Durante décadas, México dio refugio a miles de personas afectadas por dictaduras y guerras civiles en América Latina y el mundo. La política de puertas abiertas protegió a miles de exiliados españoles, chilenos, argentinos y de otras latitudes que por razones políticas salían huyendo de sus países de origen.

En este nuevo siglo, y ante un contexto diferente, México tiene que definir qué papel quiere jugar ante el fenómeno de la migración, el cual tiene dimensiones globales y que amerita respuestas de igual envergadura. Más aun si se considera que el éxodo de personas en el continente, por cuestiones políticas, de inseguridad o por razones de extrema pobreza, se presenta como parte de una crisis humanitaria que va en escalada.

Conseguir que los migrantes y las migraciones sean uno de los temas principales de la agenda internacional ha costado décadas. Por ello, el proceso negociador para una migración segura, regular y ordenada es uno de los objetivos que se deben tener en la mira y que urge atender sin dilación alguna.

El fenómeno migrante, en últimas fechas, está tomando el tránsito masivo de personas como una forma de resguardar su seguridad ante las vejaciones, asaltos, extorsiones de polleros y constantes violaciones a sus derechos humanos. Esta situación se ha ido incrementando desde el año 2014.

No es la primera vez que un evento masivo de migrantes emprende la marcha con destino a Estados Unidos; el ejemplo más inmediato lo tenemos cuando en marzo pasado se presentó una acción similar. En ambos casos, la respuesta del Presidente norteamericano, Donald Trump, ha sido la misma; amenazas a los países de origen con emprender acciones si no impedían la marcha de la caravana.

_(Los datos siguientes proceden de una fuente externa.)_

(** [clone()]: a second buffer on the same allocation, with the range and
    a copy of the attributes of the original. *)
Definition clone (b : MediaBuffer) : MediaBuffer :=
  {| mData := mData b; mOwnsData := false;
     mRangeOffset := mRangeOffset b; mRangeLength := mRangeLength b;
     meta_data := meta_data b |}.

(** [memcpy((uint8_t* )data + off, src, n)] into allocation [a]: defined
    when the [n] bytes lie inside the source and inside the allocation. *)
Definition memcpy (store : Store) (a : nat) (off : Z) (src : list byte) (n : Z)
  : run Store :=
  match store !! a with
  | None => Faults
  | Some cell =>
      if (0 <=? off) && (0 <=? n) && (n <=? Z.of_nat (length src))
         && (off + n <=? Z.of_nat (length cell))
      then Returns (<[a := take (Z.to_nat off) cell
                            ++ take (Z.to_nat n) src
                            ++ drop (Z.to_nat (off + n)) cell]> store)
      else Faults
  end.

(** The bytes of the logical range of a buffer. *)
Definition range_bytes (store : Store) (b : MediaBuffer) : option (list byte) :=
  slice (mRangeOffset b) (mRangeLength b) <$> store !! mData b.

(** ** Track *)

Record Track : Type := {
  meta : MetaData;
  skipTrack : bool;
  seekCompleted : bool;
  encrypted : bool;
  streamNumber : Z;
  bufferQueue : list MediaBuffer;
  bufferActive : option MediaBuffer
}.

Definition set_skipTrack (v : bool) (t : Track) : Track :=
  {| meta := meta t; skipTrack := v; seekCompleted := seekCompleted t;
     encrypted := encrypted t; streamNumber := streamNumber t;
     bufferQueue := bufferQueue t; bufferActive := bufferActive t |}.

Definition set_seekCompleted (v : bool) (t : Track) : Track :=
  {| meta := meta t; skipTrack := skipTrack t; seekCompleted := v;
     encrypted := encrypted t; streamNumber := streamNumber t;
     bufferQueue := bufferQueue t; bufferActive := bufferActive t |}.

Definition set_bufferQueue (q : list MediaBuffer) (t : Track) : Track :=
  {| meta := meta t; skipTrack := skipTrack t; seekCompleted := seekCompleted t;
     encrypted := encrypted t; streamNumber := streamNumber t;
     bufferQueue := q; bufferActive := bufferActive t |}.

Definition set_bufferActive (b : option MediaBuffer) (t : Track) : Track :=
  {| meta := meta t; skipTrack := skipTrack t; seekCompleted := seekCompleted t;
     encrypted := encrypted t; streamNumber := streamNumber t;
     bufferQueue := bufferQueue t; bufferActive := b |}.

Definition push (b : MediaBuffer) (t : Track) : Track :=
  set_bufferQueue (bufferQueue t ++ [b]) t.

(** ** Records produced by the stream parser

    Modelled from the spec: the declarations of [AsfStreamParser.h] are not
    part of these sources.  A payload entry has a "stream id, total
    logical-object length, this entry's payload length, this entry's byte
    offset within the logical object, a keyframe flag, a presentation time,
    and a pointer to payload bytes inside the packet buffer"; a stream
    descriptor has the fields [setupTracks] reads.  The linked lists of the
    parser are lists. *)

Record AsfPayloadDataInfo : Type := {
  payloadData : list byte;
  payloadSize : Z;
  presentationTime : Z;
  offsetIntoMediaObject : Z;
  mediaObjectLength : Z;
  payloadStreamNumber : Z;
  keyframe : bool
}.

Record AsfAudioStreamInfo : Type := {
  audioStreamNumber : Z;
  audioEncryptedContentFlag : bool;
  numChannels : Z;
  sampleRate : Z;
  audioCodecDataSize : Z;
  audioCodecData : list byte;
  codecID : Z
}.

Record AsfVideoStreamInfo : Type := {
  videoStreamNumber : Z;
  videoEncryptedContentFlag : bool;
  width : Z;
  height : Z;
  videoCodecDataSize : Z;
  videoCodecData : list byte;
  fourCC : Z
}.

Record AsfFileMediaInfo : Type := { seekable : bool }.

(** The interface of the stream parser, over the type [P] of its state.
    A call that changes the parser returns its new state. *)
Class AsfStreamParser (P : Type) : Type := {
  ASF_PARSER_SUCCESS : Z;
  ASF_DATA_OBJECT_HEADER_SIZE : Z;
  parseHeaderObject : P -> list byte -> Z -> Z * P;
  parseDataObjectHeader : P -> list byte -> Z -> Z * P;
  parseSimpleIndexObject : P -> list byte -> Z -> Z * P;
  isSimpleIndexObject : list byte -> bool;
  parseDataPacket : P -> list byte -> Z -> Z * list AsfPayloadDataInfo * P;
  parser_seek : P -> Z -> bool -> option (Z * Z);
  getDataPacketSize : P -> Z;
  getMaxObjectSize : P -> Z;
  getDuration : P -> Z;
  getFileInfo : P -> option AsfFileMediaInfo;
  hasVideo : P -> bool;
  hasAudio : P -> bool;
  getAudioInfo : P -> list AsfAudioStreamInfo;
  getVideoInfo : P -> list AsfVideoStreamInfo
}.

(** Modelled from the spec: "readAt(offset, length) -> bytes | shortRead".
    [None] is a failed read; otherwise the bytes read, whose number is the
    value the call returns. *)
Definition DataSource : Type := Z -> Z -> option (list byte).

(** [readAt(offset, data, size) != size] *)
Definition read_fully (source : DataSource) (offset size : Z) : option (list byte) :=
  match source offset size with
  | Some bs => if Z.of_nat (length bs) =? size then Some bs else None
  | None => None
  end.

(** ** MediaSource::ReadOptions

    Modelled from the spec: the pull call takes an "optionalSeekRequest";
    the options also carry settings that are no seek request. *)

Inductive SeekMode : Type :=
| SEEK_PREVIOUS_SYNC
| SEEK_NEXT_SYNC
| SEEK_CLOSEST_SYNC
| SEEK_CLOSEST.

Record ReadOptions : Type := {
  mSeekTo : option (Z * SeekMode);
  mLatenessUs : Z
}.

Definition getSeekTo (options : ReadOptions) : option (Z * SeekMode) :=
  mSeekTo options.

Definition SCALE_100_NANOSEC_TO_USEC : Z := 10.

(** ** The extractor *)

Section Extractor.

Context {P : Type} {parser : AsfStreamParser P}.

(** The extractor's data source, fixed when the extractor is built. *)
Variable mDataSource : DataSource.

Record AsfExtractor : Type := {
  mInitialized : bool;
  mTracks : list Track;
  mParser : P;
  mFileMetaData : MetaData;
  mHeaderObjectSize : Z;
  mDataObjectSize : Z;
  mDataPacketBeginOffset : Z;
  mDataPacketEndOffset : Z;
  mDataPacketCurrentOffset : Z;
  mDataPacketSize : Z;
  mDataPacketData : option (list byte);
  mStore : Store
}.

Definition set_mInitialized (v : bool) (e : AsfExtractor) : AsfExtractor :=
  {| mInitialized := v; mTracks := mTracks e; mParser := mParser e;
     mFileMetaData := mFileMetaData e;
     mHeaderObjectSize := mHeaderObjectSize e;
     mDataObjectSize := mDataObjectSize e;
     mDataPacketBeginOffset := mDataPacketBeginOffset e;
     mDataPacketEndOffset := mDataPacketEndOffset e;
     mDataPacketCurrentOffset := mDataPacketCurrentOffset e;
     mDataPacketSize := mDataPacketSize e;
     mDataPacketData := mDataPacketData e; mStore := mStore e |}.

Definition set_mTracks (v : list Track) (e : AsfExtractor) : AsfExtractor :=
  {| mInitialized := mInitialized e; mTracks := v; mParser := mParser e;
     mFileMetaData := mFileMetaData e;
     mHeaderObjectSize := mHeaderObjectSize e;
     mDataObjectSize := mDataObjectSize e;
     mDataPacketBeginOffset := mDataPacketBeginOffset e;
     mDataPacketEndOffset := mDataPacketEndOffset e;
     mDataPacketCurrentOffset := mDataPacketCurrentOffset e;
     mDataPacketSize := mDataPacketSize e;
     mDataPacketData := mDataPacketData e; mStore := mStore e |}.

Definition set_mParser (v : P) (e : AsfExtractor) : AsfExtractor :=
  {| mInitialized := mInitialized e; mTracks := mTracks e; mParser := v;
     mFileMetaData := mFileMetaData e;
     mHeaderObjectSize := mHeaderObjectSize e;
     mDataObjectSize := mDataObjectSize e;
     mDataPacketBeginOffset := mDataPacketBeginOffset e;
     mDataPacketEndOffset := mDataPacketEndOffset e;
     mDataPacketCurrentOffset := mDataPacketCurrentOffset e;
     mDataPacketSize := mDataPacketSize e;
     mDataPacketData := mDataPacketData e; mStore := mStore e |}.

Definition set_mFileMetaData (v : MetaData) (e : AsfExtractor) : AsfExtractor :=
  {| mInitialized := mInitialized e; mTracks := mTracks e; mParser := mParser e;
     mFileMetaData := v;
     mHeaderObjectSize := mHeaderObjectSize e;
     mDataObjectSize := mDataObjectSize e;
     mDataPacketBeginOffset := mDataPacketBeginOffset e;
     mDataPacketEndOffset := mDataPacketEndOffset e;
     mDataPacketCurrentOffset := mDataPacketCurrentOffset e;
     mDataPacketSize := mDataPacketSize e;
     mDataPacketData := mDataPacketData e; mStore := mStore e |}.

Definition set_mHeaderObjectSize (v : Z) (e : AsfExtractor) : AsfExtractor :=
  {| mInitialized := mInitialized e; mTracks := mTracks e; mParser := mParser e;
     mFileMetaData := mFileMetaData e;
     mHeaderObjectSize := v;
     mDataObjectSize := mDataObjectSize e;
     mDataPacketBeginOffset := mDataPacketBeginOffset e;
     mDataPacketEndOffset := mDataPacketEndOffset e;
     mDataPacketCurrentOffset := mDataPacketCurrentOffset e;
     mDataPacketSize := mDataPacketSize e;
     mDataPacketData := mDataPacketData e; mStore := mStore e |}.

La respuesta a este fenómeno migratorio es contrastante. Por una parte encuentran solidaridad y respaldo, pero también se presentan signos de rechazo y xenofobia por los países que transitan, incluyendo México.

Ante la potencial crisis humanitaria que se cierne sobre los países de la zona centro del continente es oportuno recordar las palabras de José Saramago, Premio Nobel de Literatura: “El desplazamiento del Sur al Norte es inevitable; no valdrán alambradas, muros ni deportaciones: vendrán por millones. Vienen buscando lo que les robamos. No hay retorno para ellos porque proceden de una hambruna de siglos y vienen rastreando el olor de la pitanza. El reparto está cada vez más cerca. Las trompetas han empezado a sonar. El odio está servido y necesitaremos políticos que sepan estar a la altura de las circunstancias”.